A este respeito é importante assinalar que o desemprego é ao mesmo tempo efeito e causa da crise, pois o fenômeno amplia o divórcio entre o excesso de produção da indústria e a reduzida capacidade de consumo das massas. Sem salário não se pode pretender que o operário continue consumindo. Caindo a taxa de consumo da classe operária é inevitável agravamento da crise de superprodução. Deste modo, o desemprego originado pela crise transforma-se em sua causa, em seu alimento. Até mesmo por isto, em defesa do desenvolvimento e da economia nacional, é necessário defender o emprego.
Mudanças na macroeconomia
Também é hora de promover mudanças corajosas na política macroeconômica, que ainda mantém certo viés neoliberal. Em primeiro plano, cabe satisfazer o anseio nacional pela redução dos juros. É também conveniente controlar o câmbio e a conta de capitais a fim de alcançar uma estabilidade maior do real, proteger as reservas e prevenir uma crise do balanço de pagamentos, assim como punir a especulação e os especuladores. Com este mesmo objetivo cumpre revisar a lei das remessas de lucros e dividendos para o exterior, que cresceram de forma extraordinária ao longo dos últimos anos, impulsionadas agora pela crise, de forma que constituem, hoje, a principal causa do déficit em conta corrente.
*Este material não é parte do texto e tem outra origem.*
(* ===== verification/Strategies.v ===== *)
(** * Backtest strategies

    Models two strategies of [crates/backtester/src/strategy.rs]: the
    arbitrage strategy, which buys both outcomes of a market at once, and the
    grid strategy, which buys an outcome at one price level after another.  A
    [HashMap] and a [HashSet] are finite maps and sets; what a signal carries
    for the log is left out. *)

From stdpp Require Import gmap.
From S2P Require Import Prelude F64 Platform Handler Simulator.

Section Strategies.
Context `{DO : DecimalOps} `{CO : ChronoOps} {E : Type}.

(** [Signal::buy] and [Signal::sell]. *)
Definition signal_buy (market_id outcome_id : string) (size : dec) : Signal := {|
  sg_market_id := market_id; sg_outcome_id := outcome_id; sg_type := SigBuy;
  sg_position_size := size |}.
Definition signal_sell (market_id outcome_id : string) (size : dec) : Signal := {|
  sg_market_id := market_id; sg_outcome_id := outcome_id; sg_type := SigSell;
  sg_position_size := size |}.

Definition sim_round_trip_fee (fee_pct : dec) : dec := (fee_pct * TWO)%dec.

(** ** Arbitrage *)

Record ArbitrageStrategy : Type := {
  base_min_spread : dec;
  trading_fee_pct : dec;
  as_position_size : dec;
  as_max_positions : Z;
  as_min_depth : dec;
  use_dynamic_threshold : bool;
  volatility_lookback : nat;
  volatility_multiplier : f64;
  effective_min_spread : dec;
}.

Definition default_arbitrage : ArbitrageStrategy :=
  let fee := dec_new 2 2 in
  let min_spread := dec_new 2 2 in
  {| base_min_spread := min_spread; trading_fee_pct := fee;
     as_position_size := dec_new 10 2; as_max_positions := 5; as_min_depth := dec_new 100 0;
     use_dynamic_threshold := false; volatility_lookback := 20;
     volatility_multiplier := f64_lit 15 10;
     effective_min_spread := (min_spread + sim_round_trip_fee fee)%dec |}.
Definition arbitrage_new (min_spread size : dec) (max_positions : Z) : ArbitrageStrategy :=
  let fee := dec_new 2 2 in
  let a := default_arbitrage in
  {| a with base_min_spread := min_spread; trading_fee_pct := fee; as_position_size := size;
            as_max_positions := max_positions;
            effective_min_spread := (min_spread + sim_round_trip_fee fee)%dec |}.
Definition with_fee (fee : dec) (a : ArbitrageStrategy) : ArbitrageStrategy :=
  {| a with trading_fee_pct := fee;
            effective_min_spread := (base_min_spread a + sim_round_trip_fee fee)%dec |}.
Definition with_min_depth (depth : dec) (a : ArbitrageStrategy) : ArbitrageStrategy :=
  {| a with as_min_depth := depth |}.
Definition with_dynamic_threshold (lookback : nat) (multiplier : f64) (a : ArbitrageStrategy)
    : ArbitrageStrategy :=
  {| a with use_dynamic_threshold := true; volatility_lookback := lookback;
            volatility_multiplier := multiplier |}.

Definition arb_spread (s : MarketSnapshot) : dec := (ONE - yes_ask_price s - no_ask_price s)%dec.
Definition calculate_dynamic_threshold (a : ArbitrageStrategy) (l : list MarketSnapshot) : dec :=
  if (length l <? 2)%nat then effective_min_spread a
  else
    let spreads := (fun s => default f64_zero (dec_parse_f64 (arb_spread s))) <$> l in
    let volatility := f64_std_dev (f64_mean spreads) spreads in
    let adjustment :=
      default ZERO (dec_from_f64 (f64_mul volatility (volatility_multiplier a))) in
    (effective_min_spread a + adjustment)%dec.
Definition has_sufficient_depth (a : ArbitrageStrategy) (s : MarketSnapshot) : bool :=
  (yes_ask_depth s >=? as_min_depth a)%dec && (no_ask_depth s >=? as_min_depth a)%dec.
Definition arb_min_spread (a : ArbitrageStrategy) (c : StrategyContext) (market_id : string) : dec :=
  if use_dynamic_threshold a
  then calculate_dynamic_threshold a (recent_snapshots market_id (volatility_lookback a) c)
  else effective_min_spread a.

(** Whether a market is entered: deep, cheap enough, and not held yet. *)
Definition arb_enters (a : ArbitrageStrategy) (c : StrategyContext) (market_id : string)
    (s : MarketSnapshot) : bool :=
  has_sufficient_depth a s
  && (ONE - (yes_ask_price s + no_ask_price s) >=? arb_min_spread a c market_id)%dec
  && negb (sim_has_position market_id c).

Definition arb_market (a : ArbitrageStrategy) (c : StrategyContext)
    (entry : string * list MarketSnapshot) : option (list Signal) :=
  let '(market_id, snapshots) := entry in
  match last snapshots with
  | None => Some []
  | Some s =>
      if arb_enters a c market_id s
      then leg ← dec_div (as_position_size a) TWO;
           Some [signal_buy market_id "yes" leg; signal_buy market_id "no" leg]
      else Some []
  end.
Definition open_markets (c : StrategyContext) : gset string :=
  list_to_set (bp_market_id ∘ snd <$> map_to_list (sc_positions c)).
Definition arb_on_data (a : ArbitrageStrategy) (c : StrategyContext) : option (list Signal) :=
  if (as_max_positions a <=? Z.of_nat (size (open_markets c)))%Z then Some []
  else (@concat _) <$> mapM (arb_market a c) (map_to_list (sc_market_data c)).

(** The trait's other methods do nothing. *)
#[export] Instance arbitrage_strategy : Strategy ArbitrageStrategy E := {|
  initialize _ a := Some (a, Ok tt);
  on_data c a := signals ← arb_on_data a c; Some (a, Ok signals);
  on_fill _ _ _ a := Some (a, Ok tt);
  finalize _ a := Some (a, Ok tt);
|}.

(** ** Grid *)

Record GridStrategy : Type := {
  center_price : option dec;
  grid_levels : Z;
  grid_spacing_pct : dec;
  order_size : dec;
  grid_max_position_size : dec;
  use_dynamic_center : bool;
  center_lookback : nat;
  filled_levels : gmap string (list Z);
  level_quantities : gmap string (gmap Z dec);
}.

Definition default_grid : GridStrategy := {|
  center_price := None; grid_levels := 5; grid_spacing_pct := dec_new 2 2;
  order_size := dec_new 5 2; grid_max_position_size := dec_new 50 2;
  use_dynamic_center := true; center_lookback := 20;
  filled_levels := ∅; level_quantities := ∅ |}.
Definition grid_new (levels : Z) (spacing size : dec) : GridStrategy :=
  let g := default_grid in
  {| g with grid_levels := levels; grid_spacing_pct := spacing; order_size := size |}.
Definition with_center (price : dec) (g : GridStrategy) : GridStrategy :=
  {| g with center_price := Some price; use_dynamic_center := false |}.
Definition with_max_position (max : dec) (g : GridStrategy) : GridStrategy :=
  {| g with grid_max_position_size := max |}.

(** The level of a price: its distance from the center in grid steps. *)
Definition price_to_level (g : GridStrategy) (price center : dec) : option Z :=
  if dec_is_zero center || dec_is_zero (grid_spacing_pct g) then Some 0%Z
  else
    deviation ← dec_div (price - center)%dec center;
    level ← dec_div deviation (grid_spacing_pct g);
    Some (f64_round_i32 (default f64_zero (dec_parse_f64 level))).
Definition calculate_dynamic_center (l : list MarketSnapshot) : option (option dec) :=
  match l with
  | [] => Some None
  | _ => Some <$> dec_div (dec_sum (yes_mid <$> l)) (dec_of_Z (Z.of_nat (length l)))
  end.
Definition total_position (g : GridStrategy) (market_id : string) : dec :=
  match level_quantities g !! market_id with
  | Some levels => dec_sum (snd <$> map_to_list levels)
  | None => ZERO
  end.

Definition filled (g : GridStrategy) (market_id : string) : list Z :=
  default [] (filled_levels g !! market_id).
Definition quantities (g : GridStrategy) (market_id : string) : gmap Z dec :=
  default ∅ (level_quantities g !! market_id).
Definition set_levels (market_id : string) (f : list Z) (q : gmap Z dec) (g : GridStrategy)
    : GridStrategy :=
  {| g with filled_levels := <[market_id := f]> (filled_levels g);
            level_quantities := <[market_id := q]> (level_quantities g) |}.

Definition grid_center (g : GridStrategy) (c : StrategyContext) (market_id : string) (price : dec)
    : option dec :=
  if use_dynamic_center g
  then o ← calculate_dynamic_center (recent_snapshots market_id (center_lookback g) c);
       Some (default price o)
  else Some (default price (center_price g)).

(** [x as i32] of an integer. *)
Definition i32_wrap (x : Z) : Z := u32_as_i32 (x mod 2 ^ 32)%Z.
(** A buy at a level below the center that is not filled yet, *)
Definition grid_buys (g : GridStrategy) (market_id : string) (level : Z) : bool :=
  (level <? 0)%Z && (i32_wrap (- i32_wrap (grid_levels g)) <=? level)%Z
  && negb (bool_decide (level ∈ filled g market_id))
  && (total_position g market_id <? grid_max_position_size g)%dec.
Definition grid_buy (market_id : string) (level : Z) (g : GridStrategy)
    : GridStrategy * list Signal :=
  (set_levels market_id (filled g market_id ++ [level])
     (<[level := order_size g]> (quantities g market_id)) g,
   [signal_buy market_id "yes" (order_size g)]).
(** and above it the sale of the filled levels. *)
Definition closable (level : Z) (quantities : gmap Z dec) (l : Z) : option (Z * dec) :=
  if (l <? level)%Z && (l <? 0)%Z then pair l <$> quantities !! l else None.
Definition grid_sell (market_id : string) (acc : GridStrategy * list Signal) (entry : Z * dec)
    : GridStrategy * list Signal :=
  let '(g, signals) := acc in
  (set_levels market_id (filter (fun l => l <> fst entry) (filled g market_id))
     (delete (fst entry) (quantities g market_id)) g,
   signals ++ [signal_sell market_id "yes" (snd entry)]).
Definition grid_sells (market_id : string) (level : Z) (g : GridStrategy)
    : GridStrategy * list Signal :=
  foldl (grid_sell market_id) (g, [])
    (omap (closable level (quantities g market_id)) (filled g market_id)).

Definition grid_market (c : StrategyContext) (o : option (GridStrategy * list Signal))
    (entry : string * list MarketSnapshot) : option (GridStrategy * list Signal) :=
  '(g, signals) ← o;
  let '(market_id, snapshots) := entry in
  match last snapshots with
  | None => Some (g, signals)
  | Some s =>
      center ← grid_center g c market_id (yes_mid s);
      level ← price_to_level g (yes_mid s) center;
      let g' := set_levels market_id (filled g market_id) (quantities g market_id) g in
      let '(g1, buys) := if grid_buys g market_id level then grid_buy market_id level g'
                         else (g', []) in
      let '(g2, sells) := if (0 <? level)%Z then grid_sells market_id level g1 else (g1, []) in
      Some (g2, signals ++ buys ++ sells)
  end.
Definition grid_on_data (g : GridStrategy) (c : StrategyContext)
    : option (GridStrategy * list Signal) :=
  foldl (grid_market c) (Some (g, [])) (map_to_list (sc_market_data c)).

#[export] Instance grid_strategy : Strategy GridStrategy E := {|
  initialize _ g := Some (g, Ok tt);
  on_data c g := '(g, signals) ← grid_on_data g c; Some (g, Ok signals);
  on_fill _ _ _ g := Some (g, Ok tt);
  finalize _ g := Some (g, Ok tt);
|}.
End Strategies.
O Estado nacional precisa ser fortalecido, os investimentos públicos devem ser ampliados e as despesas com juros reduzidas. Simultaneamente, é necessário consolidar e aprofundar o processo de integração econômica e política das Américas do Sul e Latina, fortalecendo instituições como o Mercosul, a Alba, a Unasul, criando o Conselho de Defesa da região, o Banco do Sul, avançando na desdolarização das relações comerciais, a exemplo da iniciativa tomada em conjunto por Brasil e Argentina em outubro deste ano.
Com iniciativas desta natureza, sugeridas pelos movimentos sociais, o Brasil estará em melhores condições de proteger a economia e o povo trabalhador dos efeitos perversos da crise do capitalismo e abrir caminho a um novo projeto de desenvolvimento e valorização do trabalho.
Nota
Este artigo foi a intervenção feita no debate sobre a crise promovido em conjunto pelas secretarias de Relações Internacional do PT e PCdoB dia 2 de dezembro na sede nacional do PT.